■ **What you have to do**: Produce word for word the lines of the data below running from the one that has "- by rewrite <- take_perm." to the one that has "- assert (a", inclusive, and no others.

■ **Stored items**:
Lemma dequeue_spec s p ps : qrepr s (p :: ps) ->
  exists s', dequeue s = Ok (p, s') /\ qrepr s' ps /\ brk s' = brk s /\
    forall a, core (jobs s') a = core (jobs s) a.
Proof.
  intros [(Hh & Hp0 & j & Hj & Hc) Ht Hn Hd]. apply NoDup_cons in Hd as [Hp Hd]. cbn in Hn.
  unfold dequeue. rewrite (st_bind_Ok _ _ _ (cq s) s eq_refl).
  rewrite (proj2 (Z.ltb_lt _ _)) by lia. rewrite Hh.
  erewrite (st_bind_Ok _ _ _ j s) by (unfold deref; by rewrite Hj).
  eexists. split; [reflexivity|]. split; [|split; [done|intros a; cbn; by apply core_set_next]].
  split; cbn; [by apply qchain_insert| |lia|done].
  rewrite Hn. destruct ps as [|q ps]; [done|].
  rewrite (proj2 (Z.eqb_neq _ _)) by (cbn; lia). exact Ht.
Qed.

Lemma dequeue_empty s : qrepr s [] -> dequeue s = Ok (0, s).
Proof. intros [_ _ Hn _]. unfold dequeue, mbind, st_bind, get_cq. cbn in Hn. by rewrite Hn. Qed.

(** ** The pool beside the hypercalls *)

(** [waiting] are the jobs whose hypercall waits for them, [held] those a
    kernel thread took and has not finished; the rest records the order of
    events and the jobs as the hypercalls found them at the end. *)
Record world := World {
  pl : pool; waiting : list Z; held : list Z;
  submitted : list Z; taken : list Z; delivered : list crypto_job
}.

Definition world_init : world := World crypto_pool_initialization [] [] [] [] [].

(** [Interrupt] is the wait of a hypercall that ends on a signal. *)
Inductive event :=
| Submit (ibuf : list byte) (op : Z)
| Take
| Process (p : Z)
| Complete (p : Z)
| Interrupt (p : Z)
| Reclaim.

Definition without (p : Z) (l : list Z) : list Z := filter (fun x => x <> p) l.

(** The wait of a hypercall is over: it takes the output and frees the
    job. *)
Definition leave (w : world) (p : Z) (j : crypto_job) : res world :=
  r ← kfree p (pl w);
  Ok (World r.2 (without p (waiting w)) (held w) (submitted w) (taken w) (delivered w ++ [j])).

Section world.
  Context (encrypt_one decrypt_one : list byte -> list byte).

Definition exec (e : event) (w : world) : res world :=
  match e with
  | Submit ibuf op =>
      r ← (p ← alloc_job ibuf (replicate (length ibuf) Byte.x00) (Z.of_nat (length ibuf)) op;
           enqueue p ;; mret p) (pl w);
      Ok (World r.2 (waiting w ++ [r.1]) (held w) (submitted w ++ [r.1]) (taken w) (delivered w))
  | Take =>
      r ← dequeue (pl w);
      if r.1 =? 0 then Ok (World r.2 (waiting w) (held w) (submitted w) (taken w) (delivered w))
      else Ok (World r.2 (waiting w) (held w ++ [r.1]) (submitted w) (taken w ++ [r.1]) (delivered w))
  | Process p =>
      if decide (p ∈ held w) then
        r ← process encrypt_one decrypt_one p (pl w);
        Ok (World r.2 (waiting w) (without p (held w)) (submitted w) (taken w) (delivered w))
      else Ok w
  | Complete p =>
      if decide (p ∈ waiting w) then
        r ← deref p (pl w);
        if status r.1 =? 1 then leave w p r.1 else Ok w
      else Ok w
  | Interrupt p =>
      if decide (p ∈ waiting w) then r ← deref p (pl w); leave w p r.1 else Ok w
  | Reclaim =>
      r ← crypto_pool_reclaim (S (length (submitted w))) (pl w);
      Ok (World r.2 (waiting w) (held w) (submitted w) (taken w) (delivered w))
  end.

Fixpoint run (es : list event) (w : world) : res world :=
  match es with
  | [] => Ok w
  | e :: es => w' ← exec e w; run es w'
  end.

(** What a job's output has to be. *)
Definition reference (j : crypto_job) : list byte :=
  let n := (length (input j) / AES_BLOCK_SIZE)%nat in
  if operation j =? KVM_ENCRYPTION then blocks encrypt_one n (input j)
  else if operation j =? KVM_DECRYPTION then blocks decrypt_one n (input j)
  else replicate (length (input j)) Byte.x00.

Definition whole_blocks (l : list byte) : Prop := exists n, length l = (AES_BLOCK_SIZE * n)%nat.

Definition job_pending (j : crypto_job) : Prop :=
  status j = 0 /\ len j = Z.of_nat (length (input j)) /\ whole_blocks (input j) /\
  output j = replicate (length (input j)) Byte.x00.

Definition job_done (j : crypto_job) : Prop := status j = 1 /\ output j = reference j.

Lemma job_result_pending j : keeps_block encrypt_one -> keeps_block decrypt_one ->
  job_pending j -> job_result encrypt_one decrypt_one j = Ok (reference j).
Proof.
  intros He Hd (_ & Hl & [n Hn] & Ho). unfold job_result, reference, aes_encrypt, aes_decrypt.
  rewrite Hn, Nat.mul_comm, Nat.div_mul by (unfold AES_BLOCK_SIZE; lia).
  assert (Hlen : length (output j) = length (input j)) by (by rewrite Ho, length_replicate).
  destruct (operation j =? KVM_ENCRYPTION); [by apply aes_run|].
  destruct (operation j =? KVM_DECRYPTION); [by apply aes_run|]. by rewrite Ho, Hn, Nat.mul_comm.
Qed.

(** The jobs still queued are [qs], those finished and not yet returned
    [ds]. *)
Record inv (w : world) (qs ds : list Z) : Prop := {
  i_q : qrepr (pl w) qs;
  i_wait : waiting w ≡ₚ qs ++ held w ++ ds;
  i_nodup : NoDup (qs ++ held w ++ ds);
  i_brk p : p ∈ waiting w -> 0 < p < brk (pl w);
  i_brk0 : 0 < brk (pl w);
  i_pend p : p ∈ qs ++ held w -> exists j, core (jobs (pl w)) p = Some j /\ job_pending j;
  i_done p : p ∈ ds -> exists j, core (jobs (pl w)) p = Some j /\ job_done j;
  i_fifo : submitted w = taken w ++ qs;
  i_deliv : Forall job_done (delivered w)
}.

Lemma core_Some m p j : core m p = Some j -> exists j', m !! p = Some j' /\ j = set_next j' 0.
Proof. unfold core. destruct (m !! p) as [j'|]; [|done]. cbn. intros [= <-]. eauto. Qed.

Lemma core_insert_ne m p q j : q <> p -> core (<[p := j]> m) q = core m q.
Proof. intros H. unfold core. by rewrite lookup_insert_ne. Qed.

Lemma inv_init : inv world_init [] [].
Proof.
  assert (Hno : forall P : Z -> Prop, forall p, p ∈ [] -> P p) by (intros P p Hp; by apply elem_of_nil in Hp).
  split; cbn; [split; cbn; done || constructor|done|constructor|apply Hno|done|apply Hno|apply Hno|done|constructor].
Qed.

Lemma inv_mem w qs ds p : inv w qs ds -> p ∈ qs ++ held w ++ ds <-> p ∈ waiting w.
Proof. intros H. by rewrite (i_wait _ _ _ H). Qed.

Lemma submit_ok w qs ds ibuf op : inv w qs ds -> whole_blocks ibuf ->
  exists w', exec (Submit ibuf op) w = Ok w' /\ inv w' (qs ++ [brk (pl w)]) ds.
Proof.
  intros H Hb. set (p := brk (pl w)). pose proof H as [Hq Hw Hn Hbr Hb0 Hp Hd Hf Hdl].
  assert (Hfresh : p ∉ qs ++ held w ++ ds).
  { rewrite (inv_mem _ _ _ _ H). intros Hin. apply Hbr in Hin. subst p. lia. }
  cbn [exec]. unfold alloc_job at 1.
  set (j := Job (if MAX_JOB_ID <? global_job_id (pl w) then 0 else global_job_id (pl w)) ibuf
    (replicate (length ibuf) Byte.x00) (Z.of_nat (length ibuf)) op 0 0).
  set (s1 := Pool (<[p := j]> (jobs (pl w))) (cq (pl w))
    (if MAX_JOB_ID <? global_job_id (pl w) then global_job_id (pl w) else global_job_id (pl w) + 1) (p + 1)).
  assert (Hq1 : qrepr s1 qs).
  { destruct Hq as [A B C D]. split; cbn; [apply qchain_insert; [done|set_solver]|done..]. }
  destruct (enqueue_spec s1 qs p Hq1) as (s2 & E & Hq2 & Hbrk & Hcore); [set_solver|subst p; lia| |].
  { exists j. cbn. by rewrite lookup_insert_eq. }
  rewrite (st_bind_Ok _ _ _ p s1 eq_refl), (st_bind_Ok _ _ _ tt s2 E). cbn [mret st_ret].
  eexists. split; [reflexivity|]. split; cbn; try done.
  - rewrite Hw, <- (app_assoc qs [p]), <- (app_assoc qs (held w ++ ds) [p]).
    apply Permutation_app_head, Permutation_app_comm.
  - rewrite <- app_assoc. apply NoDup_app in Hn as (N1 & N2 & N3). apply NoDup_app. split; [done|].
    split; [set_solver|]. cbn. apply NoDup_cons. split; [set_solver|done].
  - intros q. rewrite elem_of_app, list_elem_of_singleton, Hbrk. cbn. intros [Hq'|Hq'].
    + apply Hbr in Hq'. subst p. lia.
    + subst q. lia.
  - rewrite Hbrk. cbn. subst p. lia.
  - intros q Hq'. rewrite Hcore. cbn. destruct (decide (q = p)) as [->|Hne].
    + exists j. unfold core. rewrite lookup_insert_eq. done.
    + rewrite core_insert_ne by done. apply Hp. set_solver.
  - intros q Hq'. rewrite Hcore. cbn. rewrite core_insert_ne by set_solver. by apply Hd.
  - by rewrite Hf, app_assoc.
Qed.

Lemma take_perm (p : Z) qs hs ds : (p :: qs) ++ hs ++ ds ≡ₚ qs ++ (hs ++ [p]) ++ ds.
Proof. rewrite <- (app_assoc hs). cbn. by rewrite <- !Permutation_middle. Qed.

Lemma take_ok w qs ds : inv w qs ds -> exists w' , exec Take w = Ok w' /\ delivered w' = delivered w /\
  match qs with [] => inv w' [] ds | p :: qs' => inv w' qs' ds /\ held w' = held w ++ [p] end.
Proof.
  intros [Hq Hw Hn Hbr Hb0 Hp Hd Hf Hdl]. cbn [exec]. destruct qs as [|p qs].
  { rewrite (dequeue_empty _ Hq), bind_Ok. cbn. eexists. split; [reflexivity|]. done. }
  destruct (dequeue_spec _ _ _ Hq) as (s' & -> & Hq' & Hbrk & Hcore). rewrite bind_Ok. cbn.
  assert (0 < p) by (apply Hbr; rewrite Hw; set_solver).
  rewrite (proj2 (Z.eqb_neq _ _)) by lia. eexists. split; [reflexivity|]. split; [done|].
  split; [|done]. split; cbn; try done.
  - by rewrite Hw, take_perm.
  - by rewrite <- take_perm.
  - intros q. rewrite Hbrk. apply Hbr.
  - by rewrite Hbrk.
  - intros q Hq1. rewrite Hcore. apply Hp. set_solver.
  - intros q Hq1. rewrite Hcore. by apply Hd.
  - by rewrite Hf, <- app_assoc.
Qed.

Lemma without_absent (p : Z) l : p ∉ l -> without p l = l.
Proof.
  unfold without. induction l as [|a l IH]; intros Hp; [done|].
  apply not_elem_of_cons in Hp as [Hne Hp]. rewrite filter_cons_True by done. by rewrite IH.
Qed.

Lemma without_perm (p : Z) l : NoDup l -> p ∈ l -> l ≡ₚ p :: without p l.
Proof.
  induction l as [|a l IH]; intros Hn Hp; [set_solver|].
  apply NoDup_cons in Hn as [Ha Hn]. unfold without. rewrite filter_cons. fold (without p l). destruct (decide (a <> p)) as [Hne|E].
  - rewrite <- Permutation_swap, <- IH by set_solver. done.
  - assert (a = p) as -> by (by destruct (decide (a = p))). f_equiv.
    by rewrite (without_absent p l Ha).
Qed.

■ **Task solution**:
  - by rewrite <- take_perm.
  - intros q. rewrite Hbrk. apply Hbr.
  - by rewrite Hbrk.
  - intros q Hq1. rewrite Hcore. apply Hp. set_solver.
  - intros q Hq1. rewrite Hcore. by apply Hd.
  - by rewrite Hf, <- app_assoc.
Qed.

Lemma without_absent (p : Z) l : p ∉ l -> without p l = l.
Proof.
  unfold without. induction l as [|a l IH]; intros Hp; [done|].
  apply not_elem_of_cons in Hp as [Hne Hp]. rewrite filter_cons_True by done. by rewrite IH.
Qed.

Lemma without_perm (p : Z) l : NoDup l -> p ∈ l -> l ≡ₚ p :: without p l.
Proof.
  induction l as [|a l IH]; intros Hn Hp; [set_solver|].
  apply NoDup_cons in Hn as [Ha Hn]. unfold without. rewrite filter_cons. fold (without p l). destruct (decide (a <> p)) as [Hne|E].
  - rewrite <- Permutation_swap, <- IH by set_solver. done.
  - assert (a = p) as -> by (by destruct (decide (a = p))). f_equiv.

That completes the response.